Sunday, 7 April 2019

Experiment with Indigo Shibori on paper.

I am teaching a workshop at Studio West End very shortly and we will be using fabric and paper.  Here are some of my experiments using A4 size paper.

 I have used Japanese Rice paper and dipped it into a pale Indigo vat. I have used Itajime Shibori

This piece is Arashi Shibori and I have used thick plastic
                                                    to bind it onto a pole before dyeing in a full strength vat.
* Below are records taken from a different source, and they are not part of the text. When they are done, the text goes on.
(* ===== verification/Coder.v ===== *)
(** * Coding runs on a user's machine (src/machine/connect/analyze.go, implement.go, outputs.go, src/machine/outputs/outputs.go, src/machine/bundle.go, src/claudecode/login.go)

    The executors of analyze_repo and implement_feature: what they refuse, the
    clone, the CLI's run, the inspection, the push, the bundle of a push that
    failed, the outputs; and when Claude Code is announced. A run is the list
    of what it asks of the machine ([Ask]), in order; what git, the CLI, the
    files and the gateway answer is the environment's, and may depend on all
    that was asked before. The state of the clone's [.git] when it is looked at
    is the environment's too: what the CLI left running may change it between
    two steps. *)

From S2P Require Import Prelude GoStr Utf8 GoPath Message MachineMessage MachineInputs AgentData AgentTurn CodingData CodingRun CodingRoute PickRun Files ClaudeCLI.
Open Scope string_scope.
Open Scope Z_scope.
Open Scope list_scope.

(** ** What is asked, in order *)

(** A computation that asks: it only adds to what was asked. *)
Definition Asks (Q A : Type) : Type := list Q → list Q * A.
#[export] Instance asks_ret {Q} : MRet (Asks Q) := λ A x tr, (tr, x).
#[export] Instance asks_bind {Q} : MBind (Asks Q) := λ A B k m tr, let '(tr, x) := m tr in k x tr.

Definition ask_for {Q} (q : Q) : Asks Q unit := λ tr, (tr ++ [q], ()).
(** What the environment says, given all that was asked. *)
Definition answer {Q A} (f : list Q → A) : Asks Q A := λ tr, (tr, f tr).

(** ** git (subproc/git.go, analyze.go) *)

Definition GitSafeArgs : list string := ["-c"; "core.hooksPath=/dev/null"; "-c"; "core.fsmonitor=false"; "-c"; "submodule.recurse=false"].
Definition GitProtocolArgs : list string :=
  ["-c"; "protocol.allow=never"; "-c"; "protocol.ext.allow=never"; "-c"; "protocol.ssh.allow=always"; "-c"; "protocol.https.allow=always";
   "-c"; "protocol.file.allow=always"].
Definition noPrompt : string := "GIT_TERMINAL_PROMPT=0".
Definition GitEnvUser (environ names : list string) : list string := EnvOf environ names [] ++ [noPrompt].
Definition gitEnvNames : list string := ["SSH_AUTH_SOCK"; "GIT_SSH_COMMAND"; "XDG_CONFIG_HOME"].
Lemma root_step_ok r ev r' : 0 < lifetime → root_ok lifetime r → root_step wait lifetime r ev = Some r' → root_ok lifetime r'.
Proof.
  intros Hlt Hok. destruct ev as [p|p|p|p|p|p ok|p name|p e|p e|p name|p|d]; cbn [root_step].
  - destruct (RtProcs r !! p) eqn:Hp; [done|]. intros [= <-]. by apply claim_start_ok.
  - destruct (RtProcs r !! p) as [[[d|?|? ? ? ?|? ? ?|d|] l]|] eqn:Hp; try done; intros [= <-]; (eapply share_ok; [done|exact Hp|done| |by apply claim_ok_idle|done|by apply claim_ok_idle]); [done|by right].
  - destruct (RtProcs r !! p) as [[[d|?|? ? ? ?|? ? ?|d|] l]|] eqn:Hp; try done. intros [= <-]. eapply set_proc_free; [done|exact Hp|done|by right|by apply claim_ok_idle].
  - destruct (RtProcs r !! p) as [[[d|alone|? ? ? ?|? ? ?|d|] l]|] eqn:Hp; try done. intros [= <-]. pose proof (ok_fits _ _ Hok _ _ _ Hp) as Hf. cbn in Hf.
    eapply set_proc_same; [done|exact Hp|done|done|]. split_and!; [by intros ? ?%elem_of_nil| |].
    + intros alone' k look stale [= <- <- <- <-]. destruct alone; [done|]. split; [done|lia].
    + destruct alone; [|done]. intros l' [= <-] e m He _. rewrite app_nil_r. apply list_elem_of_fmap. exists (e, m). split; [done|by apply elem_of_map_to_list].
  - destruct (RtProcs r !! p) as [[[d|?|alone k look stale|? ? ?|d|] l]|] eqn:Hp; try done. intros H. pose proof (look_ok r p alone k look stale l Hok Hp) as Hl. by destruct look; injection H as <-.
  - destruct (RtProcs r !! p) as [[[d|?|? ? ? ?|alone stale failed|d|] l]|] eqn:Hp; try done. intros H. pose proof (remove_ok r p alone stale failed l ok Hok Hp) as Hl. by destruct stale; injection H as <-.
  - destruct (RtProcs r !! p) as [[[d|?|? ? ? ?|? ? ?|d|] l]|] eqn:Hp; try done. destruct (run_name name); [|done]. case_bool_decide as Hu; [done|]. intros [= <-]. by eapply begin_ok.
  - destruct (owned_by p e r) eqn:Ho; [|done]. intros [= <-]. by eapply write_ok.
  - destruct (owned_by p e r); [|done]. intros [= <-]. by apply drop_entry_ok.
  - destruct (owned_by p name r); [|done]. intros [= <-]. by apply end_ok.
  - intros [= <-]. by apply end_proc_ok.
  - destruct (Z.leb_spec 0 d) as [Hd|]; [|done]. cbn [andb]. destruct (forallb _ _) eqn:Ef; [|done]. intros [= <-]. apply tick_ok; [done| |done].
    intros name p t Hr. rewrite forallb_forall in Ef. specialize (Ef (name, (p, t))). cbn in Ef. apply Z.ltb_lt, Ef, list_elem_of_In. by apply elem_of_map_to_list.
Qed.

Lemma root_steps_ok l r r' : 0 < lifetime → root_ok lifetime r → root_steps wait lifetime r l = Some r' → root_ok lifetime r'.
Proof.
  intros Hlt. revert r. induction l as [|ev l IH]; intros r Hok; cbn [root_steps]; [by intros [= <-]|]. destruct (root_step _ _ r ev) as [r1|] eqn:E; [|done]. cbn. apply IH.
  by eapply root_step_ok.
Qed.

(** Before the first worker: nothing but what is left there. *)
Definition left_over r : Prop := RtProcs r = ∅ ∧ RtRuns r = ∅ ∧ ∀ e m, RtEntries r !! e = Some m → base_of e ∈ RtUsed r.

Lemma left_over_ok r : left_over r → root_ok lifetime r.
Proof. intros (Hp & Hr & He). split; rewrite ?Hp, ?Hr; try done. intros e m H. split; [by eapply He|done]. Qed.

(** An entry of a run in use stays, unless its own worker removes it. *)
Lemma live_entry_kept r ev r' e p t :
  root_ok lifetime r → root_step wait lifetime r ev = Some r' → RtRuns r !! base_of e = Some (p, t) → is_Some (RtEntries r !! e) →
  is_Some (RtEntries r' !! e) ∨ ev = EvClean p e.
Proof.
  intros Hok H Hr He. destruct ev as [q|q|q|q|q|q ok|q name|q e'|q e'|q name|q|d]; cbn [root_step] in H.
  - left. destruct (RtProcs r !! q); [done|]. injection H as <-. unfold ClaimRoot. by destruct (can_exclude q r).
  - left. destruct (RtProcs r !! q) as [[[d|?|? ? ? ?|? ? ?|d|] l]|]; try done; injection H as <-; unfold share; destruct (can_share q r); try done; by destruct (_ <? _).
  - left. destruct (RtProcs r !! q) as [[[d|?|? ? ? ?|? ? ?|d|] l]|]; try done. by injection H as <-.
  - left. destruct (RtProcs r !! q) as [[[d|?|? ? ? ?|? ? ?|d|] l]|]; try done. by injection H as <-.
  - left. destruct (RtProcs r !! q) as [[[d|?|alone k [|? ?] ?|? ? ?|d|] l]|]; try done; by injection H as <-.
  - left. destruct (RtProcs r !! q) as [[[d|?|? ? ? ?|alone [|e' stale] failed|d|] l]|] eqn:Hq; try done; injection H as <-; [done|]. destruct ok; [|done]. cbn.
    destruct (ok_claims _ _ Hok _ _ _ Hq) as (Hs & _). destruct (Hs e') as [_ Hidle]; [by left|]. rewrite lookup_delete_ne; [done|]. intros ->. by rewrite Hr in Hidle.
  - left. destruct (RtProcs r !! q) as [[[d|?|? ? ? ?|? ? ?|d|] l]|]; try done. destruct (_ && _); [|done]. by injection H as <-.
  - left. destruct (owned_by q e' r); [|done]. injection H as <-. cbn. destruct (decide (e' = e)) as [->|Hne]; [rewrite lookup_insert_eq; by eexists|by rewrite lookup_insert_ne].
  - destruct (owned_by q e' r) eqn:Ho; [|done]. injection H as <-. cbn. destruct (decide (e' = e)) as [->|Hne]; [right|left; by rewrite lookup_delete_ne].
    unfold owned_by in Ho. rewrite Hr in Ho. by apply Nat.eqb_eq in Ho as ->.
  - left. destruct (owned_by q name r); [|done]. by injection H as <-.
  - left. by injection H as <-.
  - left. destruct (_ && _); [|done]. by injection H as <-.
Qed.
 This piece is quite thick and is cotton rag paper from India.  It has been folded and bound with fine string on a pole but not pushed up like traditional Arashi shibori

This piece is an Itajime using pegs and clips

This piece has had a sprinkling of tea leaves and placed in very hot water, dried and then folded and clamped as an Itajime piece and dipped into Indigo

Shibori Teaching

Feast your eyes on these beautiful pieces that my students have produced!!  They listened well!!

Bomaki Shibori

 Itajime shibori

                      Showing pieces made over a 5 day workshop  

 Lovely Mountain Path Shibori
                               Itajime piece drying on the line

Another example of Itajime Shibori using perspex clamps.

Indigo Shibori

These are a few on the Shibori Indigo pieces that I have been working on recently.

This piece is stitched using the techniques of        Ori-Nui and Hishaki-Nui.  It was first stitched      and tied before placing into an Indigo wash vat    which gave it the paler blue background.  It was   then stitched again and bound with string onto a   pole and dyed in a full strength Indigo vat to give it the dark blue areas.  The piece is worked on      linen and is 30cmx50cm.
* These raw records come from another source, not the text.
(** * crypto_client: the session protocol of [client.py]

    A shallow embedding of [Client] (handshake, login, verification and
    the validation of every server response) together with the
    properties of its session protocol.

    Python values are an inductive type, exceptions are an error type,
    and a method that mutates [self] or talks to the network is a
    function on a world made of the client object, the state of the
    remote end and the log of the requests sent.  A raised exception
    keeps whatever was assigned to [self] before it, as in Python. *)

From Stdlib Require Import String Ascii List ZArith NArith Bool Lia.
From Stdlib Require Import DecimalString Strings.Byte.
Import ListNotations.

Local Open Scope string_scope.
Local Open Scope Z_scope.

#[local] Set Warnings "-register-all".

(** ** Python values *)

(** The values that travel between the client, [requests] and [crypto]:
    what [json] produces and consumes, plus [bytes].  A [dict] keeps its
    insertion order; its keys are distinct and a lookup takes the first
    binding.  JSON numbers are the integers. *)
Inductive pyval : Type :=
| VNone
| VBool (b : bool)
| VInt (n : Z)
| VStr (s : string)
| VBytes (b : list byte)
| VList (l : list pyval)
| VDict (d : list (string * pyval)).

Fixpoint dict_get {A : Type} (k : string) (d : list (string * A)) : option A :=
  match d with
  | [] => None
  | (k', v) :: d' => if String.eqb k k' then Some v else dict_get k d'
  end.
(** * Billing core of the Lyvio platform: webhook ledger, reconciliation,
      recurring scheduler and discount campaigns.

    Shallow embedding of
      - [subscriptions/models.py]        (DiscountCampaign, Subscription,
                                          Invoice, WebhookEvent),
      - [subscriptions/wompi_service.py] (verify_signature,
                                          _compute_response_checksum),
      - [subscriptions/views.py]         (notify_account_reactivation,
                                          wompi_webhook,
                                          process_recurring_payments,
                                          retry_payment).

    Conventions.
      - A timestamp is a number of seconds ([Z]); [timedelta(days=n)] is
        [n * 86400] seconds.
      - A [DecimalField] value is a rational ([Q]); with the declared digit
        bounds Python's [Decimal] arithmetic on these values is exact.
      - A table is the list of its rows in the order in which the model's
        default ordering returns them, so [QuerySet.first()] is the head of
        the filtered list.
      - Python exceptions are the [Raised] outcome of a small state-and-error
        monad over the database; a row written before the exception stays
        written (the views run in autocommit mode: no [atomic] block and no
        [ATOMIC_REQUESTS] setting). *)

From Stdlib Require Import ZArith QArith Qminmax List String Ascii Bool Lia.
From Stdlib Require Import DecimalString DecimalPos Lqa.
Import ListNotations.

Local Open Scope string_scope.
Local Open Scope Z_scope.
This piece is called Shell and is worked on a     heavy cotton fabric and is 30cmx50cm. I have  used a technique called Guntai stitching where the stitch is similar to a Whip stitch but pulled  up very tightly as it is done so that areas of the  design twist in interesting ways to form the       pattern.  It works best on longer thinner areas   .
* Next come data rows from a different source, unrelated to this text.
(* ===== verification/Prelude.v ===== *)
(** * Skall: a verification library for the peer-to-peer terminal messenger

    Skall is a messenger in Go.  Peers have an identity (an Ed25519 key pair
    whose public key hashes to the peer ID), find each other by multicast DNS,
    keep connections, and exchange messages of a small protocol, directly or in
    groups.  There are two transports: a plain TCP server with its client, and
    libp2p hosts that reach each other through bootstrap peers and a
    Kademlia-style DHT.  Groups live in memory, groups and messages in an SQLite
    store, and a chat service ties these together for the user interface.  The
    command line loads a configuration and the identity and starts the rest.

    ** Layout

    Each file models one part; its definitions carry the names of the Go code
    and are executable.  Definitions come in a [Module] of the component where
    names would clash ([Storage.DeleteGroup], [Chat.DeleteGroup_sv]).

    - [Prelude]: results of fallible functions, machine integers, transition
      systems with reachability and inductive invariants, shared tactics.
      [Threads]: calls as programs of atomic actions, locks and waits, pools of calls
      that run concurrently, a proof rule for one call that composes to all of them,
      and a discipline of locks under which no call blocks another.
    - The parts of the Go language and library the program relies on:
      [GoStrings] ([strings] and [strconv] on byte strings, UTF-8 spaces
      included), [GoTime] ([time.Time] as nanoseconds, RFC 3339 formatting and
      parsing), [GoNet] ([net.SplitHostPort], [net.JoinHostPort]), [GoIP]
      ([net.ParseIP]), [GoPath] ([path/filepath] and the default paths of the
      stores), [GoCrypto] (SHA-256, hexadecimal, base 64), [GoFloat] ([float64]
      by the Standard Library's [SpecFloat]), [Json], [JsonObject] and [JsonTree]
      ([encoding/json] as it is used: escaping, UTF-8 replacement, values
      written compact or indented, decoding into structs), [GoRunes]
      ([strings.Repeat], lines, [[]rune]).
    - [Protocol]: [internal/protocol], messages ([message.go]) and frames
      ([framing.go]) over any conforming writer and any byte stream.
    - [TcpServer]: the server of [internal/network/tcp.go] with the connections of
      [client.go], as goroutines of atomic operations; [Shutdown], how it ends;
      [Routing], where what it delivers comes from.
    - [Connection]: [internal/network/connection/manager.go].
    - [Discovery]: [internal/network/discovery], scans, events and the connector;
      [Finder], its goroutines side by side.
    - [Identity]: [internal/identity], identities and their file.
    - [Storage]: [internal/storage/store.go], the tables and each statement;
      [Opening], opening and closing the store.
    - [Backoff], [Addr], [Bootstrap], [Node], [Dht]: [internal/network/p2p], the
      delays and [Retry] ([backoff.go]), peer addresses ([addr.go]), the
      bootstrap peers ([bootstrap.go]), the host ([host.go], [builder.go],
      [mdns_notifee.go]) and the DHT ([dht.go]).
    - [Config]: [internal/config/config.go]; [Cli]: [cmd/skall/main.go], with
      [Output], what it prints, and [Broadcast], [runP2P].
    - [Client]: [StartClient] of [internal/network/client.go], the client of that
      server over the store; [Relay], a message from client to client through the
      server.
    - [Groups]: [internal/groups/group.go], the group manager and routing.
    - [Persistence]: [internal/groups/persistence.go], the restore at start-up.
    - [Chat]: [internal/chat], the service ([p2p_service.go]), an operation a
      function; [Concurrent], the same operations called concurrently; [Service],
      the interface ([service.go]) and its contract; [Conversation], a direct
      message from the service of one node to that of another.
    - [Terminal], [Styles], [Panels], [App]: [internal/ui], the terminal
      libraries, the styles ([styles.go]), the panels ([statusbar.go], [sidebar.go], [chatview.go],
      [helpview.go]), and the root model with its messages ([app.go],
      [messages.go]) as a program that runs.
    - [Main] and [Daemon]: [main], [runTUI] and [runDiscover] of
      [cmd/skall/main.go], which put the parts together; [Version]:
      [internal/version].

    ** How state and interaction are modelled

    A Go struct is a [Record], a map a [gmap], a method a function from the
    state to a result and the state.  A method that holds a lock for its whole
    body is one step.  Where a method releases the lock, or starts a goroutine,
    the parts are separate steps: a connection attempt of [Connection] ends in
    a step of its own, interleaved with the calls in any order.  In [TcpServer]
    every goroutine is a list of atomic operations, and a step does the next
    operation of any of them; [Finder] has the scans, the two timer loops and the
    connector as such steps, and [Daemon] the server, the discovery and the
    signal next to each other; [Bootstrap.ConnectAll] runs under a schedule of
    its goroutines, and answers of the DHT come in any order.  [Chat] takes an
    operation as one step; [Concurrent] has each as a program of the actions that
    are atomic in the code, with the locks it takes and gives back and the one
    database connection it waits for, and any number of calls interleave; a call
    that nothing interrupts is proved to be the operation of [Chat].  [Client] takes each handler as one
    step: its two goroutines share a locked map and the store.  [App] has Bubble
    Tea's loop as a step relation: a key or message is handled, one of the
    commands under way ends, or the service works in the background.  Histories
    are
    sequences of calls from the initial state ([reachable] of [Prelude]), and
    invariants are proved by induction on them.

    What the code takes from outside is an argument: the clock, dial outcomes,
    the answers of a DNS browse, key pairs, the failure of any single SQL
    statement ([Storage.Env]), the accepted sends, connected peers and peer ID
    codec ([Chat.SEnv]), the ticks of a timer and random numbers
    ([Bootstrap.Tick]), environment variables ([GoPath.PathEnv]).  Go iterates maps in no fixed order: where the order
    can matter the iteration order is an argument ([Groups.prune],
    [Discovery.applyDiff]) and the theorems hold for every one.

    Components meet in interfaces: [Identity] is proved against a class of file
    systems, which [Config] and [Cli] share, [Discovery] against a class of
    connection managers, which [Connection] implements; the multiaddress and
    peer-ID libraries are the class [PeerLib] with the laws [PeerLibLaws], a
    libp2p host the class [LibHost], the JSON of an address record
    [AddrInfoJson], the terminal libraries [Terminal], libp2p's conversion of keys [KeyLib], each with a concrete instance where a witness uses it; [Chat] runs the functions of [Groups] and
    [Storage] themselves in a monad over both states, and implements the class
    [ChatService] with the laws [ChatLaws].

    ** What the theorems show

    A theorem that needs the driver to refuse no statement says so, as it does of
    every other condition; what happens without the condition is a theorem of its
    own where it was found out.

    - [Protocol]: any sequence of messages of valid UTF-8 that the writer accepted is
      read back unchanged ([wire_roundtrip]); reading arbitrary bytes consumes at most a
      header and the size limit, and returns only valid messages
      ([ReadMessage_safe]); the writer terminates on every conforming writer
      ([WriteMessage_delivers]); marshalled messages fit in a frame; and a
      message with invalid UTF-8 passes the sender and not the receiver
      ([invalid_utf8_refused]).
    - [Backoff]: [Retry] ends ([Retry_terminates]), the default delays are the
      doubled seconds up to a minute ([default_schedule]), and no configuration
      exceeds its cap ([delay_capped]).
    - [Relay]: a message typed at one client of the server arrives: the line, the
      frame, the route, the order on the connection and the row at the other
      client ([message_arrives]); and a client that starts is one the server can
      route to ([client_joins]).
    - [Addr] and [Bootstrap]: a supplied peer ID is enforced, except on a bare
      peer ID ([ParsePeerAddr_enforces]); [ConnectAll] gives the same results
      under every schedule ([ConnectAll_deterministic]); the maintenance loop
      ends for good when its retries are used up ([maintain_gives_up]).
    - [Node]: of a message of valid UTF-8 the handler of the other node gets the
      message sent, or nothing ([SendMessage_delivers]); no build leaks a host.
    - [Dht]: the distance is Kademlia's metric, [ClosestPeers] is right about it,
      the tables stay well formed whatever arrives ([dht_invariant]), an
      advertised node is found by whoever asks next, until its record expires
      ([rendezvous]), and what [FindPeers] gives; then the ways in which records are lost or forged.
    - [App] and [Main]: in every state of the program one panel has the focus,
      no index is out of range and drawing fails in one situation only
      ([interface_safe]); of service events it handles sixteen and no more
      ([sixteen_events]); some letters cannot be typed by keys that arrive by themselves
      ([letters_never_sent]), only with Alt or pasted ([letters_pasted]);
      and a session that [runTUI] starts keeps memory and tables at the groups
      it found ([session_groups]).
    - [Config] and [Cli]: validation gives a well-formed configuration and is
      idempotent ([Validate_sanitizes]), which is read back as written
      ([config_roundtrip]); the services start on it, with the outcomes of a
      sequential dial ([services_start]); and the
      configurations that are valid and do not work.
    - [Groups]: the manager refines a specification whose state is a map from
      groups to sets of members ([manager_refines]); routing delivers to each
      connected member but the sender exactly once and a repetition is refused
      as long as the set of seen messages is not pruned ([routing_delivers],
      [routing_once], [prune_may_forget]).
    - [Storage]: the tables stay consistent (keys, foreign keys, valid message rows)
      under every sequence of operations and statement failures
      ([database_invariant]); stored messages are read back ([insert_get]); what
      each operation leaves of the tables when it fails ([operations_atomic],
      [SetGroupMembership_partial], [uncounted_deletion]); and what a conversation query returns.
      [Opening]: a database whose opening was refused at any statement opens the
      next time, with the schema complete ([open_recovers]).
    - [TcpServer]: under every interleaving the limits hold, no channel is closed
      twice and there is no deadlock ([server_safety], [server_progress]); the
      one panic left is a send to a client that leaves at that moment, and
      [enqueue_race] exhibits it; what routing does when it is not interrupted
      ([broadcast_delivers], [direct_delivers]).  [Routing]: nothing is delivered
      that was not sent, to everybody or to that client ([provenance]).  [Shutdown]:
      when the server has shut down its clients are closed ([shutdown_closes]) and
      all goroutines end under every schedule ([shutdown_ends]).
    - [Client]: the stored status of what was sent ([persistOutbound_status]), and
      what a line of input does ([msg_command_sends], [read_input_safe]).
    - [Identity]: round trip of the identity file, exactness of validation, and
      stability of the identity once created.
    - [Persistence] and [Chat]: memory and store hold the same groups after any
      sequence of calls of the service, and a restart restores them ([service_restart],
      [restart_restores]); recipients and recorded status of sends; inbound
      messages are announced under the authenticated peer and stored under the
      claimed one; a message whose ID is taken is sent and not stored
      ([taken_id_not_stored]).
    - [Concurrent]: calls interleave without a send on a closed channel, and none
      blocks another: each can go on, waits for a lock whose holder can go on, or is
      a receive without an event ([calls_return]); as long as no two work on the same
      group there is no data race, and memory and tables agree on every group that
      no call is at work on ([concurrent_groups]); two calls on the same group can
      leave them apart or race ([overlapping_calls]); sequential histories are
      among the interleavings ([history_scheduled]).
    - [Service]: the service keeps the promises of its interface about groups,
      subscriptions and consistency ([P2PService_lawful]), and what a client can conclude from them
      ([lawful_history]).  [Conversation]: a direct message is heard and found at
      both ends ([message_read]); a message for a group is shown whoever sent it
      ([group_message_shown]), and announced as often as it arrives
      ([replay_announced]).
    - [Connection] and [Discovery]: no peer stays connecting once all dials have
      ended ([connection_progress]); and the ways in which events or changes are
      lost.  [Finder]: under every interleaving of the goroutines the manager is
      behind the last scan by the waiting events only ([finder_follows]).
    - [Daemon]: two nodes that run [runDiscover] find each other: what one
      announces the other reads back and tracks ([announced_found]); and the
      command's life from start to shutdown ([daemon_session]).
    - [Broadcast], [Output], [Styles]: a line reaches every connected peer
      ([line_reaches]); the help lists commands that exist ([help_understood]), a
      table has a line per peer ([peers_shown]); and the styles fit the layout
      ([layout_fits]).

    ** Bounds and fuel

    [writeAll] has fuel one more than the bytes left: a conforming writer takes
    at least one byte or fails, so the fuel is never used up, which
    [WriteMessage_delivers] proves.  The JSON readers have fuel the length of
    the text; the round trips show it is enough for every text the program
    writes.  [Fields] has fuel one more than the length of the text: each word
    and the space before it take a byte.  The uninterrupted runs of [TcpServer]
    are stated with some fuel that suffices.  [Backoff.Retry] has the calls of
    the operation as fuel: [Retry_terminates] gives the number that suffices,
    and [Retry_unlimited] shows that without a limit none does.  [ParseIP]
    reads at most eight groups of an IPv6 address.  All other recursion is
    structural.  Lengths and counters that the
    code bounds (frame size, seen messages, subscribers, channel buffers) are
    compared with the constants of the source; integers are [Z], wrapped where
    the code converts widths.

    ** Not modelled

    SQLite, TLS, TCP, multicast DNS and libp2p themselves, file permissions,
    goroutine scheduling inside a locked method other than [publish], the queries
    of the service next to other calls, logging, and the text of most
    error messages (errors are constructors).  Reads and writes of a connection
    are single events, deadlines among them, and signals are inputs.  Timers are
    sequences of ticks.  Of what the commands print, the texts that quote an
    argument with [%q] and those of the TCP client are left out; how the terminal
    libraries draw a style is theirs. *)

From Stdlib Require Export ZArith Lia.
From stdpp Require Export prelude strings gmap sorting relations.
This is a piece of Katano Shibori that I completed using the sewing machine in place of hand stitching as this would have taken too long!!  After I concertina folded the piece 5 times I stitched my design and placed it in the Indigo vat for 3 short dips. After you unpick the stitching your design will be revealed and as you can see the inside takes less dye than the outer edges as the dye won't penetrate as far into the fabric.  It will also depend on the complexity of your design and thickness of fabric.